Tony Sullivan, St Heliers.
Ruble roulette
People may recall the boast by Joseph R. Biden Jr. that sanctions would turn the Russian ruble into rubble. If that is the case, then the New Zealand micro-currency is not doing too well either.
Russian prices, some from persons we know and some by third-party reports, converted to NZ dollars: For 95 petrol, $1.43 a litre; pork, $9.50 per kg; chicken breast, $7.90 per kg; milk, $2.38 a litre; sunflower oil, $3.17 a litre; and sugar, $1.59 per kg. Supply is plentiful and prices, especially for fruit and vegetables, are reducing as the harvest comes in.
Perhaps the Ardern/Robertson combo could do worse than ask Elvira Nabiullina how to run an economy under stress.
G. N. Kendall, Rothesay Bay.
Welfare bashing
I once read an adaption of the story of the Little Red Hen in the back cover of the 1974 Tauranga telephone directory, condemning amongst others, beneficiaries.
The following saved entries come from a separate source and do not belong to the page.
(** X7. The orchestrator always returns; it never returns matches and
    suggestions together; every entry it returns is one of the input
    entries, whatever names the retrieval came up with; and it sends at
    most one request. *)
Theorem orchestrator_shape
  (entries : list dict) (query : str) (max_results : Z) (log : list Request) :
  exists result log',
    select_stations_by_query_with_retrieval entries query max_results log
    = (Ok result, log')
    /\ (fst result = [] \/ snd result = [])
    /\ (forall e, In e (fst result) \/ In e (snd result) -> In e entries)
    /\ (log' = log \/ exists request, log' = log ++ [request]).
Proof.
  destruct (orchestrator_result entries query max_results log)
    as (result & Hres & Hex & Hin).
  pose proof (orchestrator_log entries query max_results log) as Hlog.
  destruct (select_stations_by_query_with_retrieval entries query max_results log)
    as [r log'].
  cbn [fst snd] in Hres, Hlog. subst r. exists result, log'.
  split; [reflexivity|]. split; [exact Hex|]. split; [exact Hin|].
  destruct Hlog as [-> | [request [-> _]]]; [now left|].
  right. now exists request.
Qed.

End Requests.

(** A run of X6: the names of the mixed answer are trimmed and not empty,
    and one request has gone out. *)
Lemma retrieved_names_clean_witness :
  exists names log',
    @_retrieve_station_names centi_floats latin1_unicode model_json mixed_world
      (u "zzz") 3 [] = (Ok names, log')
    /\ Forall (fun name => name <> [] /\ py_strip name = name) names
    /\ (List.length names <= 3)%nat.
Proof.
  eexists _, _. split; [reflexivity|].
  destruct (@retrieved_names_clean centi_floats latin1_unicode model_json
              mixed_world (u "zzz") 3 [] _ _ eq_refl) as (H1 & H2 & _).
  split; [exact H1 | apply H2; lia].
Defined.

(* ===================================================================== *)
(** * Further properties: response text, values and counts *)
(* ===================================================================== *)

(** A loop raises only what its body raises. *)
Lemma for_each_raises (A S : Type) (P : exn -> Prop)
  (body : S -> A -> result S) (l : list A) :
  (forall acc x e, In x l -> body acc x = Raise e -> P e) ->
  forall acc e, for_each body acc l = Raise e -> P e.
Proof.
  induction l as [|x l IH]; intros Hbody acc e; simpl; [discriminate|].
  unfold rbind. destruct (body acc x) as [acc' | e'] eqn:E.
  - apply IH. intros a y e0 Hy. apply Hbody. now right.
  - intros [= <-]. exact (Hbody acc x e' (or_introl eq_refl) E).
Qed.

Section OutputText.
Context {F : PyFloats}.

Lemma extract_part_raises (chunks : list str) (part : pyval) (e : exn) :
  extract_part chunks part = Raise e -> e = AttributeError.
Proof.
  unfold extract_part, rbind, py_get.
  destruct part; try (intros [= <-]; reflexivity).
  destruct (is_str _ _); [|discriminate].
  destruct (truthy _); [|discriminate].
  unfold py_strip_method. destruct (get_or (u "text") PyNone d);
    try (intros [= <-]; reflexivity); discriminate.
Qed.

Lemma extract_item_raises (chunks : list str) (item : pyval) (e : exn) :
  extract_item chunks item = Raise e -> e = AttributeError \/ e = TypeError.
Proof.
  unfold extract_item, rbind, py_get.
  destruct item; try (intros [= <-]; now left).
  destruct (negb _); [discriminate|].
  destruct (py_iter _) as [parts | e'] eqn:Hit.
  - intros H. left.
    exact (for_each_raises _ _ (fun e => e = AttributeError) extract_part parts
             (fun acc x e0 _ => extract_part_raises acc x e0) chunks e H).
  - intros [= <-]. right. unfold py_iter in Hit.
    destruct (if truthy _ then _ else _); congruence.
Qed.

(** The parts of a well-formed message add their trimmed texts. *)
Lemma extract_text_parts (texts : list str) (chunks : list str) :
  Forall (fun text => text <> []) texts ->
  for_each extract_part chunks (map text_part texts)
  = Ok (chunks ++ map py_strip texts).
Proof.
  intros H. revert chunks. induction H as [|t texts Ht _ IH]; intros chunks; simpl.
  - now rewrite app_nil_r.
  - unfold extract_part at 1. cbn.
    apply nonempty_true in Ht. rewrite Ht. cbn.
    rewrite IH, <- app_assoc. reflexivity.
Qed.

Lemma extract_other_items (items : list pyval) (chunks : list str) :
  Forall other_item items -> for_each extract_item chunks items = Ok chunks.
Proof.
  induction 1 as [|item items [d [-> Hd]] _ IH]; [reflexivity|]. simpl.
  unfold extract_item at 1. cbn [py_get rbind]. rewrite Hd. exact IH.
Qed.

Lemma extract_item_message (texts : list str) (chunks : list str) :
  Forall (fun text => text <> []) texts ->
  extract_item chunks
    (PyDict [(u "type", PyStr (u "message"));
             (u "content", PyList (map text_part texts))])
  = Ok (chunks ++ map py_strip texts).
Proof.
  intros H. unfold extract_item, py_get, rbind.
  change (is_str (get_or (u "type") PyNone ?d) (u "message")) with true.
  cbn [negb].
  change (get_or (u "content") (PyList []) ?d) with (PyList (map text_part texts)).
  destruct texts as [|t texts]; [simpl; now rewrite app_nil_r|].
  cbn [truthy map nonempty py_iter].
  exact (extract_text_parts (t :: texts) chunks H).
Qed.

(** X8. [_extract_output_text] raises nothing but [AttributeError] and
    [TypeError]; a response that is not an object raises [AttributeError];
    one without an [output] list gives the empty text; output items of
    another type than ["message"] contribute nothing; the text returned is
    trimmed; and a message made of non-empty output texts gives their
    trimmed texts joined by line feeds, trimmed. *)
Theorem extract_output_text_behaviour :
  (forall response e,
     _extract_output_text response = Raise e ->
     e = AttributeError \/ e = TypeError)
  /\ (forall response,
        (forall d, response <> PyDict d) ->
        _extract_output_text response = Raise AttributeError)
  /\ (forall d,
        (forall items, get_or (u "output") PyNone d <> PyList items) ->
        _extract_output_text (PyDict d) = Ok [])
  /\ (forall d items,
        get_or (u "output") PyNone d = PyList items ->
        Forall other_item items ->
        _extract_output_text (PyDict d) = Ok [])
  /\ (forall response text,
        _extract_output_text response = Ok text -> py_strip text = text)
  /\ (forall texts,
        Forall (fun text => text <> []) texts ->
        _extract_output_text (message_response texts)
        = Ok (py_strip (str_join [10] (map py_strip texts)))).
Proof.
  split; [|split; [|split; [|split; [|split]]]].
  - intros response e. unfold _extract_output_text, rbind, py_get.
    destruct response; try (intros [= <-]; now left).
    destruct (get_or (u "output") PyNone d); try discriminate.
    destruct (for_each extract_item [] l) as [chunks | e'] eqn:E; [discriminate|].
    intros [= <-].
    exact (for_each_raises _ _ (fun e => e = AttributeError \/ e = TypeError)
             extract_item l (fun acc x e0 _ => extract_item_raises acc x e0) [] e' E).
  - intros response H. destruct response; try reflexivity. now destruct (H d).
  - intros d H. unfold _extract_output_text, rbind, py_get.
    destruct (get_or (u "output") PyNone d); try reflexivity. now destruct (H l).
  - intros d items Hd Hitems. unfold _extract_output_text, rbind, py_get.
    rewrite Hd, (extract_other_items items [] Hitems). reflexivity.
  - intros response text. unfold _extract_output_text, rbind, py_get.
    destruct response; try discriminate.
    destruct (get_or (u "output") PyNone d);
      try (intros [= <-]; reflexivity).
    destruct (for_each extract_item [] l); [|discriminate].
    intros [= <-]. apply py_strip_idempotent.
  - intros texts H. unfold _extract_output_text, message_response.
    cbn [py_get rbind].
    change (get_or (u "output") PyNone ?d) with
      (PyList [PyDict [(u "type", PyStr (u "message"));
                       (u "content", PyList (map text_part texts))]]).
    cbn [for_each rbind]. rewrite (extract_item_message texts [] H).
    reflexivity.
Qed.

End OutputText.

Section Formatting.
Context {F : PyFloats} {U : UnicodeData}.

Lemma format_value_raises (value : pyval) (e : exn) :
  format_value value = Raise e ->
  e = OverflowError
  /\ ((exists z, value = PyInt z /\ float_of_int z = None)
      \/ (exists b, value = PyBool b
                    /\ float_of_int (if b then 1 else 0) = None)).
Proof.
  destruct value as [| b | z | x | s | l | d]; cbn [format_value to_float rbind];
    try discriminate.
  - destruct (float_of_int (if b then 1 else 0)) eqn:E; [discriminate|].
    intros [= <-]. split; [reflexivity|]. right. now exists b.
  - destruct (float_of_int z) eqn:E; [discriminate|].
    intros [= <-]. split; [reflexivity|]. left. now exists z.
  - destruct (float_of_str s); discriminate.
Qed.

(** X9. [format_value] shows a missing value as ["dato non disponibile"],
    anything [float] accepts with two decimals and the unit, and anything
    else (a string that is no number, a list, an object) as its own text;
    the only exception it lets out is the [OverflowError] of an integer too
    large for a float. *)
Theorem format_value_cases :
  format_value PyNone = Ok (u "dato non disponibile")
  /\ (forall value x,
        value <> PyNone -> to_float value = Ok x ->
        format_value value = Ok (format_2f x ++ u " m"))
  /\ (forall s, float_of_str s = None -> format_value (PyStr s) = Ok s)
  /\ (forall l, format_value (PyList l) = Ok (py_str (PyList l)))
  /\ (forall d, format_value (PyDict d) = Ok (py_str (PyDict d)))
  /\ (forall value e,
        format_value value = Raise e ->
        e = OverflowError
        /\ ((exists z, value = PyInt z /\ float_of_int z = None)
            \/ (exists b, value = PyBool b
                          /\ float_of_int (if b then 1 else 0) = None))).
Proof.
  split; [reflexivity|]. split; [|split; [|split; [|split]]].
  - intros value x Hne Hx.
    destruct value; try contradiction; unfold format_value; now rewrite Hx.
  - intros s Hs. cbn [format_value to_float]. now rewrite Hs.
  - reflexivity.
  - reflexivity.
  - exact format_value_raises.
Qed.



(** X11. [_normalize_max_results] returns the default for [None] and for
    nothing else; any other value it accepts is an [int], or a float without
    fraction, inside the bounds, and that number is what it returns; a
    [bool], a string and any other value are refused; and what it raises is
    a [ValueError]. *)
Theorem normalize_max_results_bounds
  (value : pyval) (minimum maximum : Z) (default : option Z) :
  match _normalize_max_results value minimum maximum default with
  | Ok r =>
      (value = PyNone /\ r = default)
      \/ (exists k,
            r = Some k /\ minimum <= k <= maximum
            /\ (value = PyInt k
                \/ exists x, value = PyFloat x /\ float_is_integer x = true
                             /\ int_of_float x = k))
  | Raise e => (exists msg, e = ValueError msg) /\ bad_count minimum maximum value = true
  end
  /\ (bad_count minimum maximum value = false ->
      exists r, _normalize_max_results value minimum maximum default = Ok r).
Proof.
  destruct value as [| b | z | x | s | l | d];
    cbn [_normalize_max_results bad_count];
    try (split; [split; [now eexists | reflexivity] | discriminate]).
  - split; [now left | now eexists].
  - destruct (Z.ltb_spec z minimum), (Z.ltb_spec maximum z); cbn [orb];
      try (split; [split; [now eexists | reflexivity] | discriminate]).
    split; [|now eexists]. right. exists z. repeat split; try lia. now left.
  - destruct (float_is_integer x) eqn:Hx; cbn [negb orb];
      [|split; [split; [now eexists | reflexivity] | discriminate]].
    destruct (Z.ltb_spec (int_of_float x) minimum),
             (Z.ltb_spec maximum (int_of_float x)); cbn [orb];
      try (split; [split; [now eexists | reflexivity] | discriminate]).
    split; [|now eexists]. right. exists (int_of_float x).
    repeat split; try lia. right. now exists x.
Qed.

End Formatting.

(* ===================================================================== *)
(** * Further properties: the sensor fetch and the two tools *)
(* ===================================================================== *)

Section Fetch.
Context {F : PyFloats} {U : UnicodeData} {J : JsonLib} {W : World}
        {C : LocalClock}.

(** The run of [fetch_sensor_values] once the timestamp is known. *)
Lemma fetch_run (ts : Z) (log : list Request) :
  get_timestamp_ms = Ok ts ->
  fetch_sensor_values log
  = (match urlopen (sensor_request ts) REQUEST_TIMEOUT_SEC with
     | Raise e => Raise e
     | Ok response =>
         if negb (resp_status response =? 200)
         then Raise (RuntimeError (u "HTTP " ++ str_of_int (resp_status response)))
         else match resp_body response with
              | Raise e => Raise e
              | Ok payload =>
                  match json_loads payload with
                  | Raise e => Raise e
                  | Ok (PyList items) => Ok (ts, items)
                  | Ok _ =>
                      Raise (RuntimeError
                               (u "Unexpected response format from sensor API"))
                  end
              end
     end,
     log ++ [sensor_request ts]).
Proof.
  intros Hts. unfold fetch_sensor_values, mbind, lift, send. rewrite Hts.
  fold (sensor_request ts).
  destruct (urlopen (sensor_request ts) REQUEST_TIMEOUT_SEC) as [response | e];
    [|reflexivity].
  destruct (negb (resp_status response =? 200)); [reflexivity|].
  destruct (resp_body response) as [payload | e]; [|reflexivity].
  destruct (json_loads payload) as [data | e]; [|reflexivity].
  destruct data; reflexivity.
Qed.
In 1986, I worked for a farmer-come-orchardist who complained about the unemployed on the benefit while also complaining about his loss of subsidies, aka welfare. In 1998, Jenny Shipley's government put ads on the radio accusing beneficiaries of committing welfare fraud if they took part-time work, effectively closing the most reliable way of gaining full-time employment.
John Key in 2007 took a predictable swing at beneficiaries as well.
NZ Business ran an article in either 1996, 97, or 98 on NZ businesses not wanting to employ long-term beneficiaries because it might require extra work - a confession of bosses' work-shyness?
After 40-odd years of consistent defamation of character, I think too many beneficiaries have just written NZ employers off as being of bad character. And too many kids grow up not seeing their parents work.
Businesses won't employ beneficiaries, so businesses enforce generational welfare dependency.
Wesley Parish, Tauranga.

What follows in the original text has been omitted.